HOW TO COMPLETE THIS TASK → Copy each line of the following data that contains "Import".

PROVIDED INFORMATION →
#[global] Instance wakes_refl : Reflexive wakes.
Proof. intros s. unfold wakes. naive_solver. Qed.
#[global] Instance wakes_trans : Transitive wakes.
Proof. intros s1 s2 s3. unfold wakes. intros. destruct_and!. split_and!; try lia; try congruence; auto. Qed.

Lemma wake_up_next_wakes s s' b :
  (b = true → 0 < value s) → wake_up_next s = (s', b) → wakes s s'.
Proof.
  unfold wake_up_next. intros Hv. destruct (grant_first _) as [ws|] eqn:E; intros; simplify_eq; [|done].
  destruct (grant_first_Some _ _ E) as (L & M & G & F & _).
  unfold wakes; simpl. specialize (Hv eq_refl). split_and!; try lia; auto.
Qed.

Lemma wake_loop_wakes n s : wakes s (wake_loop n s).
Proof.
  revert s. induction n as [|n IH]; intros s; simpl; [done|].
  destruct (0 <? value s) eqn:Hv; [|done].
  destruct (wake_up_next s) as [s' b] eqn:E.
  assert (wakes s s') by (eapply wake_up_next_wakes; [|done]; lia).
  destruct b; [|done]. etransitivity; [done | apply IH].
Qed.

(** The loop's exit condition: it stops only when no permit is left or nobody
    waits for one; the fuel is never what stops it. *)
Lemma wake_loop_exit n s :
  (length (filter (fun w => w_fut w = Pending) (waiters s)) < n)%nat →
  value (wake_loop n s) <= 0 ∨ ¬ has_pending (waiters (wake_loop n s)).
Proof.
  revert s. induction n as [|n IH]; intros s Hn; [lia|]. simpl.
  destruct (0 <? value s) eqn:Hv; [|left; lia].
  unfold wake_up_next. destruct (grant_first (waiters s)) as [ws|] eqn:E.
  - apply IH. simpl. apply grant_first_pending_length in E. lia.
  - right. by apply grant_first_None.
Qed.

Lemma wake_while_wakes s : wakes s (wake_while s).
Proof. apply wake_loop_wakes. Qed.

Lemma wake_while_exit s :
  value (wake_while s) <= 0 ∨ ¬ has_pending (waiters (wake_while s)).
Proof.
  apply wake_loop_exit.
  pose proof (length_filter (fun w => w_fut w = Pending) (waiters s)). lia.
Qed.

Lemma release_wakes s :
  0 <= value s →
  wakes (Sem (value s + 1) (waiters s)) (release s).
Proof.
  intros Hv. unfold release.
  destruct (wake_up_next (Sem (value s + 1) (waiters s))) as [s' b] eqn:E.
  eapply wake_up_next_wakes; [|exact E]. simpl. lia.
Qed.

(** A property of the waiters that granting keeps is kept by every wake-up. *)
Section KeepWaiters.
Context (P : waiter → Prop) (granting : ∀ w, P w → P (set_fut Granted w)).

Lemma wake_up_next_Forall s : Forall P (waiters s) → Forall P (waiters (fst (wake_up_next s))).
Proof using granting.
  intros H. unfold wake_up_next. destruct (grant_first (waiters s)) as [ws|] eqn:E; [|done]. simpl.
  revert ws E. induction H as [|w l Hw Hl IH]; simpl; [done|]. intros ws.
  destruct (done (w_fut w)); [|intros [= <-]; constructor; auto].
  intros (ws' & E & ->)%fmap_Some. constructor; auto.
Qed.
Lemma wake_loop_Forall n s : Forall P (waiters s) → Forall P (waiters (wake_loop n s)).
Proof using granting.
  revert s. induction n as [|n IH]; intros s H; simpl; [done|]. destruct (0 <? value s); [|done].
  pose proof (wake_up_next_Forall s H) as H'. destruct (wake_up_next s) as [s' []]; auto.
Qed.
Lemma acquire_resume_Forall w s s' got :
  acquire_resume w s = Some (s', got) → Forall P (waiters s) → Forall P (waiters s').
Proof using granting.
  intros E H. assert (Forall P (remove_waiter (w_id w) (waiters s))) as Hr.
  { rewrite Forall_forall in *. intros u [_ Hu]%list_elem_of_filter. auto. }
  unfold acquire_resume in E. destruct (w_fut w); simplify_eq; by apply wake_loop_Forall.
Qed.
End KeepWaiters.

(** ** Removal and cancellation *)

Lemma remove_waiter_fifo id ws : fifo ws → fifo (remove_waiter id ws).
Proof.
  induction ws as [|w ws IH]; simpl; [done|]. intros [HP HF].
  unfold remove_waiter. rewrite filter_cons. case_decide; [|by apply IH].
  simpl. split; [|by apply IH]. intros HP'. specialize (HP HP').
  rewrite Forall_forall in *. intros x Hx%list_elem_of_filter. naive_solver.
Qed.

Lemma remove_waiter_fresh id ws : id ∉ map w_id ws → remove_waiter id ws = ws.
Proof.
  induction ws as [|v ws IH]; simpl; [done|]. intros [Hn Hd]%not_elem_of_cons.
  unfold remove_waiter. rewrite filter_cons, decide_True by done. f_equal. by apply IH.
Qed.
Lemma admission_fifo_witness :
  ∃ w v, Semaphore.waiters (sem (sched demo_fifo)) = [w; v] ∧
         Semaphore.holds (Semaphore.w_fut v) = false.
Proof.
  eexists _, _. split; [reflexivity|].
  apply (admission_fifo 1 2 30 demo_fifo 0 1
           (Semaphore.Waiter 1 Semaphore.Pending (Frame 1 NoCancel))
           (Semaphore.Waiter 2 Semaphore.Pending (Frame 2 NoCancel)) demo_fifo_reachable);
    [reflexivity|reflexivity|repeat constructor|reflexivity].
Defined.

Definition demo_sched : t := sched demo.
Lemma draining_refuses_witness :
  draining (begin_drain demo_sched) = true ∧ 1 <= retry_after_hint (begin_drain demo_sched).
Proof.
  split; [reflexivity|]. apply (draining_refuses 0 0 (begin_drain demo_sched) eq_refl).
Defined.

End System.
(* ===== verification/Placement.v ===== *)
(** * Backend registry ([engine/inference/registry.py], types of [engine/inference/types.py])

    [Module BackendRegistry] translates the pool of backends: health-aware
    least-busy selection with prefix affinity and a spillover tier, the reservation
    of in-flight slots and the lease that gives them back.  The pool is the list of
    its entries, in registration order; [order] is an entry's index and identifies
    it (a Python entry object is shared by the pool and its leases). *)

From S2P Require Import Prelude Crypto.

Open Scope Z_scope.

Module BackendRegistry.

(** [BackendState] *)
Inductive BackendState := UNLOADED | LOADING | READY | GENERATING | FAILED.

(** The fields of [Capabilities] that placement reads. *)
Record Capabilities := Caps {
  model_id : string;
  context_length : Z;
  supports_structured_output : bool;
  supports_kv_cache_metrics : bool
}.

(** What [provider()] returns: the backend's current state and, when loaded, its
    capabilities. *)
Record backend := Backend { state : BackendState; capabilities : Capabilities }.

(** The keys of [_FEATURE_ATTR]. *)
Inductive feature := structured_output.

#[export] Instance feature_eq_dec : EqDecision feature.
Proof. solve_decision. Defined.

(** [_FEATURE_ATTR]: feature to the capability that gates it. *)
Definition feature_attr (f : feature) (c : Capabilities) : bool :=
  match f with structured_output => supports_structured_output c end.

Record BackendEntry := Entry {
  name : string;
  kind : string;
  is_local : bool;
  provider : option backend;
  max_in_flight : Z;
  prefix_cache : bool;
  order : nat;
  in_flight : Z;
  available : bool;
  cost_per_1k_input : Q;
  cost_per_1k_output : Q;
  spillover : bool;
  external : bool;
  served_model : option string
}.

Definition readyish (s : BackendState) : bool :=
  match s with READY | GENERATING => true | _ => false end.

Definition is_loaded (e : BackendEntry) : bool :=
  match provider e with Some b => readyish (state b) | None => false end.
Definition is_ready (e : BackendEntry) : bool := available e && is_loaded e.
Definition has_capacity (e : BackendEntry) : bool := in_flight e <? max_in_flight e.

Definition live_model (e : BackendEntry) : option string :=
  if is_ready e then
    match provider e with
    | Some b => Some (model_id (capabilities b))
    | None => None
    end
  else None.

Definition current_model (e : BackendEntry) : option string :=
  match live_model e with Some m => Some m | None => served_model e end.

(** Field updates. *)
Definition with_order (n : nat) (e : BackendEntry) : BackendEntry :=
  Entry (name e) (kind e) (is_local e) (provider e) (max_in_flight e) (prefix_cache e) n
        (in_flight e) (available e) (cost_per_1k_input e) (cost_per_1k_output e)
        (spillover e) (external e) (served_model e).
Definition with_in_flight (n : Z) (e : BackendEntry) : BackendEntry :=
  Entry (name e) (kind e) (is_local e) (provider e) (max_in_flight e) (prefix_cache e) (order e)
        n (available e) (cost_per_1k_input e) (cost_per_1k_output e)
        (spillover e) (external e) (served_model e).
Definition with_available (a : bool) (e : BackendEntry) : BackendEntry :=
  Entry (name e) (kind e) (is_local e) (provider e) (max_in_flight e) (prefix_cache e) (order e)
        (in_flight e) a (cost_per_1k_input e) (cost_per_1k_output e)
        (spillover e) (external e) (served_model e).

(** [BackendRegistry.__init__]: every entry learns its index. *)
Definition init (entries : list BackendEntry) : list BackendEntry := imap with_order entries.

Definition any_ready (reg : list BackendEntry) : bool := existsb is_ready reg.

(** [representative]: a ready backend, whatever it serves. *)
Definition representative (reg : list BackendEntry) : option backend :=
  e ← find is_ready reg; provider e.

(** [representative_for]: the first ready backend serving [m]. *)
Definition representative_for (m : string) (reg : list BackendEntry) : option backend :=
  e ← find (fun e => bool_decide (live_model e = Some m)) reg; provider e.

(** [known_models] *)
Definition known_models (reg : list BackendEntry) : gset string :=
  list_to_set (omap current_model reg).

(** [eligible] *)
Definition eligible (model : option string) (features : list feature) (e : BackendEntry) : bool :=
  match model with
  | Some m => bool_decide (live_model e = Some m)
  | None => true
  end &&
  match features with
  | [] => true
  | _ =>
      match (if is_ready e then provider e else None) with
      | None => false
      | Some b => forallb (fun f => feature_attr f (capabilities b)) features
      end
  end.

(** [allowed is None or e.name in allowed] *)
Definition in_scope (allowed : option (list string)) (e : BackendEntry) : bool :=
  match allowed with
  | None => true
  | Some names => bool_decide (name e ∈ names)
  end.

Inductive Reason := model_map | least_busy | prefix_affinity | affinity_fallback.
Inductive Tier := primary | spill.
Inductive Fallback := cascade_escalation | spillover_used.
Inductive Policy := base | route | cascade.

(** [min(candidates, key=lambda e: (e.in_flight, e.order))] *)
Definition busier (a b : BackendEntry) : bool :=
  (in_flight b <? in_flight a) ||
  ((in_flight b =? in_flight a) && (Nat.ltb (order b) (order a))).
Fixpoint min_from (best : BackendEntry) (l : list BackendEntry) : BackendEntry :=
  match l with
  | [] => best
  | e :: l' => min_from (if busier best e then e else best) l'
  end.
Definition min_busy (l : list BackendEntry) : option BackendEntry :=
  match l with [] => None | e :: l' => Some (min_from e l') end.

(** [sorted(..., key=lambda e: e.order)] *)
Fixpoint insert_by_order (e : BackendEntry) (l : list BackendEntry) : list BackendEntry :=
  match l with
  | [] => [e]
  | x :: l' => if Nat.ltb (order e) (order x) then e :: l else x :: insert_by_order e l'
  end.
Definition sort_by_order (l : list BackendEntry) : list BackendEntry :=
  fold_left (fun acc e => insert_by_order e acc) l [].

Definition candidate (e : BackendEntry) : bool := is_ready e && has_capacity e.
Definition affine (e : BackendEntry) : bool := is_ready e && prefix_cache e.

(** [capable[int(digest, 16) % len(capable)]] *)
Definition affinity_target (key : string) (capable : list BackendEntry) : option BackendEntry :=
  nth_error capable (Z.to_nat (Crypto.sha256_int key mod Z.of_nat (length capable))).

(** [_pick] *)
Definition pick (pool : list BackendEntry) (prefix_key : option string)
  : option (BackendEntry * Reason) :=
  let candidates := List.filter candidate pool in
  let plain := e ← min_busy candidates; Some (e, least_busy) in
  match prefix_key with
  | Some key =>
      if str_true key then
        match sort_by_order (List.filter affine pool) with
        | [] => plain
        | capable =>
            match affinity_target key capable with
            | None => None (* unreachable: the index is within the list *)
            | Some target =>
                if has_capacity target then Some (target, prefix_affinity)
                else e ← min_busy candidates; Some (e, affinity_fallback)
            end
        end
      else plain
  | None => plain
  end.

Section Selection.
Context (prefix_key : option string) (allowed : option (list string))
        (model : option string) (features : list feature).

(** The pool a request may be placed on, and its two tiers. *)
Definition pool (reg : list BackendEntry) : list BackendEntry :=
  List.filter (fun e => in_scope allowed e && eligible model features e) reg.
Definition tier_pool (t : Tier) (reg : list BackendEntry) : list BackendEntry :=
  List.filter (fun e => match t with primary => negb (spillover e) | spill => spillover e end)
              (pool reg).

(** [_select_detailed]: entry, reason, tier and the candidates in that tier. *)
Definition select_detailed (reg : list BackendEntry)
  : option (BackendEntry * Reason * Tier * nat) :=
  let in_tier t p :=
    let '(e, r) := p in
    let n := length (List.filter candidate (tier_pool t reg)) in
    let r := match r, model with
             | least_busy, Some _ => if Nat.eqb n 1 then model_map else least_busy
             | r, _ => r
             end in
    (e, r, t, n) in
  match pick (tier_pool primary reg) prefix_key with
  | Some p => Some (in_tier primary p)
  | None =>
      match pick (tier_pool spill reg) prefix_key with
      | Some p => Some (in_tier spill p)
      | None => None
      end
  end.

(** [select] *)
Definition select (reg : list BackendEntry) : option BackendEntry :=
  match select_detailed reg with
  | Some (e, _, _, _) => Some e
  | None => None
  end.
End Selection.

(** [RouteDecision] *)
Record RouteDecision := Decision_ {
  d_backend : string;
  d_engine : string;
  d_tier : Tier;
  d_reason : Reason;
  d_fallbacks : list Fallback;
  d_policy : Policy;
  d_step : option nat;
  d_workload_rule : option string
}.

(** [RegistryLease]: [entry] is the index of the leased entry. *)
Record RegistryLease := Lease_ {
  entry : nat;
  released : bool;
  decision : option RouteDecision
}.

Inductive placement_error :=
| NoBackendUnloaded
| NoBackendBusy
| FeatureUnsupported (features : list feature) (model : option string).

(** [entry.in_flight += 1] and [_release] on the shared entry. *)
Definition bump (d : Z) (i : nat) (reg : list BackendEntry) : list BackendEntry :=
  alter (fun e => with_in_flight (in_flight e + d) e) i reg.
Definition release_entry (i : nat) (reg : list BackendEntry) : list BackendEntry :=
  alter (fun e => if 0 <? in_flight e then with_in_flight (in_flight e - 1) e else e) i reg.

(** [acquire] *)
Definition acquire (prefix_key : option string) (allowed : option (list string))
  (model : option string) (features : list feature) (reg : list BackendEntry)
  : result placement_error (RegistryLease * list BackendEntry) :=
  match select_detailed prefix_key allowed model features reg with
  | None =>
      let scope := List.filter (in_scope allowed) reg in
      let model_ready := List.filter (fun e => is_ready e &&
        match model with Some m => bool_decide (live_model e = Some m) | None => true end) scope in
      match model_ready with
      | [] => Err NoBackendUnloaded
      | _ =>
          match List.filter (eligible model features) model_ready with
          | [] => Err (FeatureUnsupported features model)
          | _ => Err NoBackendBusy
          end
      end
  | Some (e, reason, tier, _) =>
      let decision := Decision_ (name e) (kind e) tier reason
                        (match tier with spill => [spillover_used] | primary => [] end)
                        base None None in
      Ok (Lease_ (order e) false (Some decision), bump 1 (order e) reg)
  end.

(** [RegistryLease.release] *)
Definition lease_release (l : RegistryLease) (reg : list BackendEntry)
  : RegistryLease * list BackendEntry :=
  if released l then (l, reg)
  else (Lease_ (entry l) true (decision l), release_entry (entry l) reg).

---

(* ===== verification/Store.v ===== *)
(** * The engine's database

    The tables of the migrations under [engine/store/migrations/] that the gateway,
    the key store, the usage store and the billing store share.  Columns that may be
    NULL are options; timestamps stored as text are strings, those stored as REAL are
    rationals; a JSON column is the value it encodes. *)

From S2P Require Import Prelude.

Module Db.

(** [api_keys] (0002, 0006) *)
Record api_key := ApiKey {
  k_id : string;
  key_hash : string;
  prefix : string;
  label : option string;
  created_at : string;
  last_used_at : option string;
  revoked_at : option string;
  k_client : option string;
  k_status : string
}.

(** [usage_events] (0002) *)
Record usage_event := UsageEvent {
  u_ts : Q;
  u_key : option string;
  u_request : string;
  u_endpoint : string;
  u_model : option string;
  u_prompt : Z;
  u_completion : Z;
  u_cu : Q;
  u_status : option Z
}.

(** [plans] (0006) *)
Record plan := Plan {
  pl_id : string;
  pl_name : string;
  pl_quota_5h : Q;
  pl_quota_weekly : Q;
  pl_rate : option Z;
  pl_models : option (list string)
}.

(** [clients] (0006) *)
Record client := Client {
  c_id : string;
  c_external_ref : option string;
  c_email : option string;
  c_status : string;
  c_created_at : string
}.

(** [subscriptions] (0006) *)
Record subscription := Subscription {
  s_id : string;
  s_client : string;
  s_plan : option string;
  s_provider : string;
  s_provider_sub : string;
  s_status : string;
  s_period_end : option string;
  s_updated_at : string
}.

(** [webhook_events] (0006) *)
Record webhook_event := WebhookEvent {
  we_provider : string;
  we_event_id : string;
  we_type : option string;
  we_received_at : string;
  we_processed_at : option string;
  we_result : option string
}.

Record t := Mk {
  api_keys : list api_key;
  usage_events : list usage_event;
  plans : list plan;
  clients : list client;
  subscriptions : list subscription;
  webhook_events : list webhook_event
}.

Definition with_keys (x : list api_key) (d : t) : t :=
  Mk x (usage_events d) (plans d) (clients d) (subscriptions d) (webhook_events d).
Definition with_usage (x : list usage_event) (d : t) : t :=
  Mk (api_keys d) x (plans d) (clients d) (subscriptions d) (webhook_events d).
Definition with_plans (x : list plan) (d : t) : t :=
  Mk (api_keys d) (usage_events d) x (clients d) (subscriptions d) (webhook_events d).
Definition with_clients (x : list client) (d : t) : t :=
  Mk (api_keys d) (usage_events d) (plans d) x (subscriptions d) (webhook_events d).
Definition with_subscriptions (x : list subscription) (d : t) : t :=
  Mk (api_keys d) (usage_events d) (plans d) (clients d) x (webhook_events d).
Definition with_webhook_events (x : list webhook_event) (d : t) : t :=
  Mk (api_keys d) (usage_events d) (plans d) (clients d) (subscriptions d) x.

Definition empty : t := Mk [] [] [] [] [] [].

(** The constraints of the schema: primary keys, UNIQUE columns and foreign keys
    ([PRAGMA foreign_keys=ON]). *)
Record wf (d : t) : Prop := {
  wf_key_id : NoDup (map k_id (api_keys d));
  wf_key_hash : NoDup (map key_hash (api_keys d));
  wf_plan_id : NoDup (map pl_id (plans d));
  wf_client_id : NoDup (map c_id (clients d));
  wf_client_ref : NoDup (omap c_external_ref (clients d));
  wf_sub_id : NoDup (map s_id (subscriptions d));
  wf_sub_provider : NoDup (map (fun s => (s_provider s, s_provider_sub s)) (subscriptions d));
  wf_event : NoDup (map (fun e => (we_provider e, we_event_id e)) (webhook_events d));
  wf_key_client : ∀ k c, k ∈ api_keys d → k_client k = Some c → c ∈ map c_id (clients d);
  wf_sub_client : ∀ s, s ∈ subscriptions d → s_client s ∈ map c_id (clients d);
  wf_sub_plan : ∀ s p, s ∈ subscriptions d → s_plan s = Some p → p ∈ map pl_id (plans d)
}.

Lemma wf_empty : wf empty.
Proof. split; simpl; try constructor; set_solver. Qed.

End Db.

EXERCISE SOLUTION →
From S2P Require Import Prelude Crypto.
From S2P Require Import Prelude.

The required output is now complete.